В конце концов, оказывается, что даже так называемые немотивированные убийства, характеризующиеся, казалось бы, одной сплошной спонтанностью, импульсивностью и стихийностью, не говоря уже о преступлениях преднамеренных или «запрограммированных» самим способом преступного поведения, вовсе не отделены непроходимой стеной от самосознания преступника, его рефлексии по поводу своей «экзистенциальной ситуации»; в особенности если взять акт преступления на фоне поведения его будущего «исполнителя», в связи с установками этого последнего на его «отношение к другому» (другим). Как ни парадоксально, здесь не исключена даже и «моральная» рефлексия. Правда, это рефлексия совершенно особого рода, но не так уж редко в ней прослушиваются и мотивы, напоминающие хитросплетения обесчестившей себя мысли Родиона Раскольникова или нагло откровенные софизмы Петра Верховенского. Гениальный русский писатель был прав. Всякое преступление, сколь бы гнусным и бессовестным оно ни было, все-таки нуждается в известном самооправдании, в том, чтобы в чьих-то глазах — пусть это будут, на худой конец, глаза самого же преступника, — оно выглядело не как подлость и пакость, а как «жестокая необходимость», «отчаянная храбрость» или осуществление «высшего права». Факт, свидетельствующий о неотчуждаемости моральной рефлексии от человеческого сознания, даже если это нагло лгущее самому себе сознание закоренелого преступника: и здесь порок платит свою дань добродетели, совершая для этого своеобразную операцию «переоценки всех ценностей», а точнее — переименования всех имен.

Со своей стороны, социология и психология преступности также достаточно убедительно свидетельствуют о том, что любой бандит и убийца — это человек, отнюдь не пребывающий «вне» или «по ту сторону» морали вообще.
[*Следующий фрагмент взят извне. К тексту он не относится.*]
(** * HarmonyViz: the audio-graph lifecycle of the AudioVisualizer component

    The repository holds four successive revisions of one React component:

    - [V1]  src/components/AudioVisualizer.tsx : microphone only;
    - [V2]  src/unnamed/part_000 : microphone and uploaded file, one
            AudioContext per activation;
    - [V3]  src/components/temp.tsx, first half : one shared AudioContext,
            a reused <audio> element and a [busy] flag;
    - [V4]  src/components/temp.tsx, second half : preset tracks, one
            AudioContext per activation.

    The component is embedded shallowly.  The refs, the React state and
    the part of the browser the component talks to form one [World];
    an [async] function is a tree whose nodes are world updates, world
    reads and [await]s, so that a run can be cut at every [await].  JS
    numbers are modelled by exact rationals and integers. *)

From Stdlib Require Import List ZArith QArith Qround String Bool Lia Arith.
Import ListNotations.
Close Scope Q_scope.
Local Open Scope nat_scope.

Set Implicit Arguments.

(** ** Data model *)

Inductive Mode := idle | mic | file.

Definition Mode_eqb (a b : Mode) : bool :=
  match a, b with
  | idle, idle | mic, mic | file, file => true
  | _, _ => false
  end.

(** A thrown value, as far as the component looks at it: [e?.message]. *)
Record JsError := { message : option string }.

(** What the canvas shows. *)
Inductive Surface := Untouched | Black | Spectrum.

(** The <canvas> element: its laid-out box ([getBoundingClientRect]),
    whether [getContext("2d")] answers, and its backing store. *)
Record Canvas := {
  rectW : Q; rectH : Q;
  has2d : bool;
  width : Z; height : Z;
  pixels : Surface
}.

Record Analyser := { node : nat; fftSize : nat; smoothingTimeConstant : Q }.

(** [analyser.frequencyBinCount]: half the transform window. *)
Definition frequencyBinCount (a : Analyser) : nat := fftSize a / 2.

(** A [Uint8Array]: its identity and its content. *)
Record Buffer := { buf : nat; bytes : list Byte.byte }.

(** The hidden <audio> element of V3 and V4. *)
Record AudioEl := {
  src : string; paused : bool; currentTime : Q; muted : bool;
  onended : bool;   (* an end-of-track handler is attached *)
  attached : bool   (* a MediaElementAudioSourceNode was made from it *)
}.

Record File := { name : string }.
Record Track := { id : string; title : string; artist : option string;
                  url : string }.

Inductive Color := black | fade (* rgba(0,0,0,0.15) *) | hsl (hue : Q).

(** What the component asks of the browser, in order. *)
Inductive Event :=
| RequestFrame (id : nat) | CancelFrame (id : nat)
| GetByteFrequencyData
| Resize (w h : Z)
| ClearRect (w h : Z)
| FillStyle (c : Color)
| FillRect (x y w h : Q)
| Connect (a b : nat) | Disconnect (a : nat)
| GetUserMedia | TrackStop (stream : nat)
| NewContext (c : nat) | Suspend (c : nat) | Close (c : nat)
| SourceStart (n : nat) | SourceStop (n : nat)
| Play | Pause
| Onended (hook : bool).

Record Refs := {
  canvasRef : option Canvas;
  audioCtxRef : option nat;
  analyserRef : option Analyser;
  micSourceRef : option nat;      (* [sourceRef] in V1 *)
  micStreamRef : option nat;      (* [streamRef] in V1 *)
  fileSourceRef : option nat;     (* V2: AudioBufferSourceNode *)
  audioElRef : option AudioEl;
  mediaElSourceRef : option nat;
  rafIdRef : option nat;
  dataArrayRef : option Buffer
}.

Record Ui := {
  mode : Mode;
  isMicOn : bool;
  isFilePlaying : bool;
  fileName : option string;
  currentTrackId : option string;
  busy : bool;
  error : option string
}.

(** The browser: pixel density, the spectrum the analyser would report now,
    the next fresh object identity, the connections of the audio graph,
    the frame callbacks that are scheduled, the capture streams whose
    tracks are live, the buffer sources that were started and whose [ended]
    event is still to come, those with an [onended] handler, and the
    trace of requests. *)
Record Host := {
  devicePixelRatio : Q;
  signal : list Byte.byte;
  nextId : nat;
  edges : list (nat * nat);
  frames : list nat;
  liveStreams : list nat;
  liveSources : list nat;
  hooked : list nat;
  log : list Event
}.

Record World := { refs : Refs; ui : Ui; host : Host }.
(** C2 at work: the paint stage fails, and the process is back in
    [/home]. *)
Lemma failed_job_returns_home :
  is_dir two_images (cwd two_images) = true /\
  cwd (snd (job (Ext := externals paint_fails) with_remove_bg tt tt
                output_dir cat two_images)) = ["home"].
Proof.
  split; [reflexivity|].
  apply (job_restores_working_directory (Ext := externals paint_fails)
           with_remove_bg tt tt output_dir cat two_images).
  - reflexivity.
  - intros im. exact (demo_rembg_keeps _ im).
  - intros im. exact (keeps_mret _ [tt]).
  - intros mesh p. exact (keeps_write_file _ (of_str p) _).
  - intros a b c. exact (demo_paint_fails_keeps _ (of_str c)).
Defined.

(** C3 as stated fails: [logo.webp] is an RGBA image, and an unforced
    removal still runs the remover, writes [logo_bgremoved.png] and returns
    that path instead of the source. *)
Lemma webp_with_alpha_is_not_returned_unchanged :
  node_at webp_with_alpha logo_webp = Some (File (Py.b "RGBA logo")) /\
  identify (Py.b "RGBA logo") = inr (mkImage "RGBA" [] (Py.b "RGBA logo")) /\
  spec_carries_alpha (mkImage "RGBA" [] (Py.b "RGBA logo")) /\
  node_at webp_with_alpha (bg_png output_dir logo_webp) = None /\
  fst (remove_background_to_png (Ext := externals paint_idle) logo_webp
         (bg_png output_dir logo_webp) false webp_with_alpha)
  = Ok (bg_png output_dir logo_webp) /\
  node_at (snd (remove_background_to_png (Ext := externals paint_idle) logo_webp
                  (bg_png output_dir logo_webp) false webp_with_alpha))
          (bg_png output_dir logo_webp)
  = Some (File (Py.b "RGBA:cut:RGBA logo")) /\
  remove_background_to_png (Ext := externals paint_idle) logo_webp
    (bg_png output_dir logo_webp) false webp_with_alpha
  <> (Ok logo_webp, webp_with_alpha).
Proof.
  split; [vm_compute; reflexivity|].
  split; [vm_compute; reflexivity|].
  split; [left; reflexivity|].
  split; [vm_compute; reflexivity|].
  split; [vm_compute; reflexivity|].
  split; [vm_compute; reflexivity|].
  intros H. apply (f_equal fst) in H. vm_compute in H. discriminate H.
Qed.

(** C3 as amended at work: the same image under the name [logo.png]. *)
Lemma logo_png_is_used_directly :
  Py.lower (suffix logo_png) = ".png" /\
  remove_background_to_png (Ext := externals paint_idle) logo_png
    (bg_png output_dir logo_png) false png_with_alpha
  = (Ok logo_png, png_with_alpha).
Proof.
  split; [reflexivity|].
  apply (png_with_alpha_is_returned_unchanged (Ext := externals paint_idle)
           logo_png (bg_png output_dir logo_png) png_with_alpha
           (Py.b "RGBA logo") (mkImage "RGBA" [] (Py.b "RGBA logo"))).
  - reflexivity.
  - reflexivity.
  - reflexivity.
  - left. reflexivity.
Defined.

(** C4 at work: a zip archive under the [.glb] name is not accepted. *)
Lemma zip_archive_is_not_glb :
  node_at zip_output (out_glb_maybe output_dir cat)
  = Some (File (Py.b "PK zip archive")) /\
  is_valid_glb (out_glb_maybe output_dir cat) zip_output = (Ok false, zip_output).
Proof.
  split; [reflexivity|].
  apply (proj1 (proj2 (is_valid_glb_iff_signature
                         (out_glb_maybe output_dir cat) output_dir cat zip_output
                         (Py.b "PK zip archive") eq_refl))).
  intros H. vm_compute in H. discriminate H.
Defined.

(** C5 as stated fails: the output is OBJ text and contains [mtllib], but
    past the 64 bytes the heuristic reads; it is not renamed. *)
Lemma mtllib_past_the_head_is_not_renamed :
  node_at late_mtllib_output (out_glb_maybe output_dir cat)
  = Some (File late_mtllib) /\
  Py.read 4 late_mtllib <> Py.b "glTF" /\
  Py.contains (Py.b "mtllib") late_mtllib = true /\
  looks_like_obj_text (out_glb_maybe output_dir cat) late_mtllib_output
  = (Ok false, late_mtllib_output) /\
  verify_output output_dir cat late_mtllib_output
  = (Ok tt,
     emit "[WARN] Output exists but is not valid GLB and doesn't look like OBJ: cat_textured.glb"
          late_mtllib_output).
Proof.
  split; [vm_compute; reflexivity|].
  split; [intros H; vm_compute in H; discriminate H|].
  split; [vm_compute; reflexivity|].
  split; vm_compute; reflexivity.
Qed.

(** C5 as amended at work: OBJ text that starts, after two blanks, with a
    comment. *)
Lemma commented_obj_text_run :
  Py.startswith (Py.b "#") (Py.lstrip (Py.read 64 (Py.b "  # Blender OBJ")))
  = true /\
  verify_output output_dir cat obj_output
  = (Ok tt,
     emit ("[FIX] Output was OBJ text, renamed to: "
           +:+ name (out_obj output_dir cat))
          (set_fs (<[out_obj output_dir cat := File (Py.b "  # Blender OBJ")]>
                     (delete (out_glb_maybe output_dir cat) (fs obj_output)))
                  obj_output)).
Proof.
  split; [reflexivity|].
  apply (obj_text_in_head_is_renamed
           output_dir cat obj_output (Py.b "  # Blender OBJ")).
  - reflexivity.
  - intros H. vm_compute in H. discriminate H.
  - right. left. reflexivity.
  - reflexivity.
  - reflexivity.
Defined.

(** C6 at work: the paint stage writes a zip archive; the job warns, keeps
    the file and the loop turns to [dog.jpg]. *)
Lemma zip_archive_from_paint_run :
  node_at (painted (paint_writes (Py.b "PK zip archive")) plain cat two_images)
          (out_glb_maybe output_dir cat)
  = Some (File (Py.b "PK zip archive")) /\
  for_each [cat; dog]
    (job (Ext := externals (paint_writes (Py.b "PK zip archive")))
         plain tt tt output_dir) two_images =
  for_each [dog]
    (job (Ext := externals (paint_writes (Py.b "PK zip archive")))
         plain tt tt output_dir)
    (set_cwd ["home"]
       (emit "[WARN] Output exists but is not valid GLB and doesn't look like OBJ: cat_textured.glb"
             (painted (paint_writes (Py.b "PK zip archive")) plain cat two_images))).
Proof.
  split; [vm_compute; reflexivity|].
  apply (unrecognised_output_warns_and_batch_continues
           (Ext := externals (paint_writes (Py.b "PK zip archive")))
           plain tt tt output_dir cat [dog] two_images ["home"]
           (entered cat two_images)
           (painted (paint_writes (Py.b "PK zip archive")) plain cat two_images));
    vm_compute; reflexivity.
Defined.




(** C10 as stated fails: the paint stage writes OBJ text, a directory sits
    at the [.obj] path, the rename raises and the job is reported as
    failed, all stages before the verification having succeeded. *)
Lemma rename_onto_directory_fails_the_job :
  job_pipeline (Ext := externals (paint_writes (Py.b "# OBJ text")))
    plain tt tt output_dir cat (entered cat obj_is_a_directory)
  = (Ok tt, painted (paint_writes (Py.b "# OBJ text")) plain cat obj_is_a_directory) /\
  is_valid_glb (out_glb_maybe output_dir cat)
    (painted (paint_writes (Py.b "# OBJ text")) plain cat obj_is_a_directory)
  = (Ok false, painted (paint_writes (Py.b "# OBJ text")) plain cat obj_is_a_directory) /\
  looks_like_obj_text (out_glb_maybe output_dir cat)
    (painted (paint_writes (Py.b "# OBJ text")) plain cat obj_is_a_directory)
  = (Ok true, painted (paint_writes (Py.b "# OBJ text")) plain cat obj_is_a_directory) /\
  verify_output output_dir cat
    (painted (paint_writes (Py.b "# OBJ text")) plain cat obj_is_a_directory)
  = (Raise (Exception "IsADirectoryError"),
     painted (paint_writes (Py.b "# OBJ text")) plain cat obj_is_a_directory) /\
  job (Ext := externals (paint_writes (Py.b "# OBJ text")))
      plain tt tt output_dir cat obj_is_a_directory
  = (Ok tt,
     set_cwd ["home"]
       (emit "[ERROR] Failed on cat.png: IsADirectoryError"
          (painted (paint_writes (Py.b "# OBJ text")) plain cat obj_is_a_directory))).
Proof.
  split; [vm_compute; reflexivity|].
  split; [vm_compute; reflexivity|].
  split; [vm_compute; reflexivity|].
  split; vm_compute; reflexivity.
Qed.

(** C10 as amended at work: a path that names nothing is rejected by both
    predicates, and the exception of the run above is the rename's. *)
Lemma missing_file_and_failed_rename_run :
  (is_valid_glb ["nowhere"] two_images = (Ok false, two_images) /\
   looks_like_obj_text ["nowhere"] two_images = (Ok false, two_images)) /\
  replace (out_glb_maybe output_dir cat) (out_obj output_dir cat)
    (painted (paint_writes (Py.b "# OBJ text")) plain cat obj_is_a_directory)
  = (Raise (Exception "IsADirectoryError"),
     painted (paint_writes (Py.b "# OBJ text")) plain cat obj_is_a_directory).
Proof.
  split.
  - apply (proj1 (proj2 (proj2 (predicates_total_and_only_rename_raises
             ["nowhere"] output_dir cat two_images)))
             (Exception "FileNotFoundError") two_images).
    reflexivity.
  - apply (proj2 (proj2 (proj2 (predicates_total_and_only_rename_raises
             ["nowhere"] output_dir cat
             (painted (paint_writes (Py.b "# OBJ text")) plain cat
                      obj_is_a_directory))))
             (Exception "IsADirectoryError")
             (painted (paint_writes (Py.b "# OBJ text")) plain cat
                      obj_is_a_directory)).
    vm_compute. reflexivity.
Defined.

(** * Further facts about the script *)

(** ** The order of paths *)

Lemma ascii_compare_refl (a : ascii) : Ascii.compare a a = Eq.
Proof. unfold Ascii.compare. apply N.compare_refl. Qed.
Он также ищет или создает свою «мораль», а обретя ее, цепко за нее держится. Разумеется, это совершенно специфическая мораль: мораль преступного мира, преступной группы или, если преступник предпочитает жить и действовать в одиночку, сконструированная им самим для «внутреннего употребления» мораль «исключения». У этой морали есть свои постулаты, свои представления о добре и зле и свои способы их обоснования, вовсе не лишенные метафизического аспекта, сколь бы варварское выражение он ни получал на уровне «вербализации». Причем основная особенность «метафизики», лежащей в основе преступной морали, заключается в том, что она с параноидальной настойчивостью решает одну-единственную задачу: представить весь мир так, чтобы па его фоне преступление уже как бы и не выглядело преступлением, а преступник — преступником. Тем самым в сознании преступника создается некий механизм, почти автоматически осуществляющий упомянутое нами переименование имен.

14

Здесь мы вновь сталкиваемся лицом к лицу с философией, так как оказывается, что никакая мораль, в том числе и преступная, не может пользоваться иной метафизикой, кроме той, что изобретается профессиональными философами, приобретает более или менее общезначимую форму в искусстве, а затем входит в сферу практически ориентированного обыденного сознания. В наш век такое проникновение философии в общее сознание осуществляется не иначе как через массовую культуру и соответствующие ей средства коммуникации. Вопрос состоит лишь в том, какую из множества конкурирующих друг с другом «метафизик» предпочтет именно преступное сознание, сознание насильника и убийцы, — какую ассимилирует оно в целях механизма «переоценки ценностей» или «переименования имен», а какую отвергнет как бесполезную для этих целей либо чуждую и враждебную им. И вот, если верить материалам внушительного числа следствий по делу о преступлениях персонажей, претендовавших на лавры кровавых геростратов XX века (а социология и психология преступности имеют возможность скорректировать их цинично-откровенные признания данными анкетных опросов преступников «средней руки»), то придется склониться в сторону следующего вывода. Большинство из них предпочитает тот «род метафизики», который выстраивается как гипертрофия и абсолютизация наиболее мрачных и устрашающих аспектов человеческого бытия, — мы назвали его «метафизикой ужаса». Знакомство с этой метафизикой чаще всего происходит через густо замешенную на ней продукцию бульварного искусства — все равно, знакомятся ли с нею в кино, по телевидению или каким-нибудь другим способом.